Stored items
+---+

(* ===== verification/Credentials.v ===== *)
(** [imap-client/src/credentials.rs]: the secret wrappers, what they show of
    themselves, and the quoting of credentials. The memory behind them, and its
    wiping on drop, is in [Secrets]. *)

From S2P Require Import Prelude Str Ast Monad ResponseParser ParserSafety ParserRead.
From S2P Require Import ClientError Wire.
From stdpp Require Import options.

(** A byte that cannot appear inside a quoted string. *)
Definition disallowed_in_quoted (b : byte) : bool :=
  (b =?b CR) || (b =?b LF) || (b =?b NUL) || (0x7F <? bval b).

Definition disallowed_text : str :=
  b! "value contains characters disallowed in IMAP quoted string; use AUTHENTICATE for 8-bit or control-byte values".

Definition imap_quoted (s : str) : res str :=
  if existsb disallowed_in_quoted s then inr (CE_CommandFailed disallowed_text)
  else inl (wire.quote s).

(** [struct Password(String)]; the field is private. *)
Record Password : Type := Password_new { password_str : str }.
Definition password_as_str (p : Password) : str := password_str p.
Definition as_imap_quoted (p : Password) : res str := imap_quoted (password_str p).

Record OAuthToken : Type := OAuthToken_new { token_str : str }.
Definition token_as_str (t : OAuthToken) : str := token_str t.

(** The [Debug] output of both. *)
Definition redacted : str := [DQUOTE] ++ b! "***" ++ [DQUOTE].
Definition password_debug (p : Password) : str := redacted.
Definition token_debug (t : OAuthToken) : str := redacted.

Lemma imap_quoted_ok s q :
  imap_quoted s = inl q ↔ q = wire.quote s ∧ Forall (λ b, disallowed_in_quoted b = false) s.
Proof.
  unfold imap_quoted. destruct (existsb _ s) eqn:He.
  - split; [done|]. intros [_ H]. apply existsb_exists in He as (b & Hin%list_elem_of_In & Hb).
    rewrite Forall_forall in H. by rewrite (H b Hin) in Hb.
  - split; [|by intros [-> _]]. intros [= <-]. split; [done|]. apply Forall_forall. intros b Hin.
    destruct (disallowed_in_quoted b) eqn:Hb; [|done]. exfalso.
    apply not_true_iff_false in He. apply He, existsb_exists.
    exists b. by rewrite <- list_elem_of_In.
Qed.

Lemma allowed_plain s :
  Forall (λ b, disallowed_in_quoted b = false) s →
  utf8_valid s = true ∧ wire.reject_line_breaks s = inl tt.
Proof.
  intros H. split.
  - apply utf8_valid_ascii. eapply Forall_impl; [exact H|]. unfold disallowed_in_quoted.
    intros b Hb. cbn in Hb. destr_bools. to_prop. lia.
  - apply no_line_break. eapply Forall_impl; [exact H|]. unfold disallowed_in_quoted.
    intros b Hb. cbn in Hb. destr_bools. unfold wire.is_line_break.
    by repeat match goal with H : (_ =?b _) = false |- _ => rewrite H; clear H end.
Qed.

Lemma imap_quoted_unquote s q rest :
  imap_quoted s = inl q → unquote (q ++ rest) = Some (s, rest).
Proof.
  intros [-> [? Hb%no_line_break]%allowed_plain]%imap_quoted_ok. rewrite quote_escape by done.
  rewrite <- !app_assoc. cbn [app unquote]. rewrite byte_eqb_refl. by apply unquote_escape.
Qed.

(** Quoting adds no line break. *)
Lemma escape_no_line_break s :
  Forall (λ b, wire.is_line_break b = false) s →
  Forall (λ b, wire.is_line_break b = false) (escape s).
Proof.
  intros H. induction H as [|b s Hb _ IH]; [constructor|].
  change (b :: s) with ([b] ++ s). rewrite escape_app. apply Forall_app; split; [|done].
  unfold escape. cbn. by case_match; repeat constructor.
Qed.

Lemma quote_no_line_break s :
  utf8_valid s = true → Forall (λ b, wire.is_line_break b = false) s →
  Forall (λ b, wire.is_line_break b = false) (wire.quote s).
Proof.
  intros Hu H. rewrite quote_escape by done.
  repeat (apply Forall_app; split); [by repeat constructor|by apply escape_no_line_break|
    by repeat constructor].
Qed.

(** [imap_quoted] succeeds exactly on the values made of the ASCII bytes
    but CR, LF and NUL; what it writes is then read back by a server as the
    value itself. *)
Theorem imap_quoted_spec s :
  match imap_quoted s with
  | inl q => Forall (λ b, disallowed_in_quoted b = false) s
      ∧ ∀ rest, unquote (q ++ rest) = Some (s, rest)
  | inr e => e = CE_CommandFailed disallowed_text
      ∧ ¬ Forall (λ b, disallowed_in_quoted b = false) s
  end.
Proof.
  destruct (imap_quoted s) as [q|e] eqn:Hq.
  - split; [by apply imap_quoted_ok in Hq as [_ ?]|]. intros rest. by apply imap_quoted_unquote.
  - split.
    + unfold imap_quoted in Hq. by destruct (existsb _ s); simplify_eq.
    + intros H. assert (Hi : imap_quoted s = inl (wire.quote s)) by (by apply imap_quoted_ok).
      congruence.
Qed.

+---+

### About this task
Looking at the records, state how many lines contain "Password" and write nothing besides that number.

### Final answer
5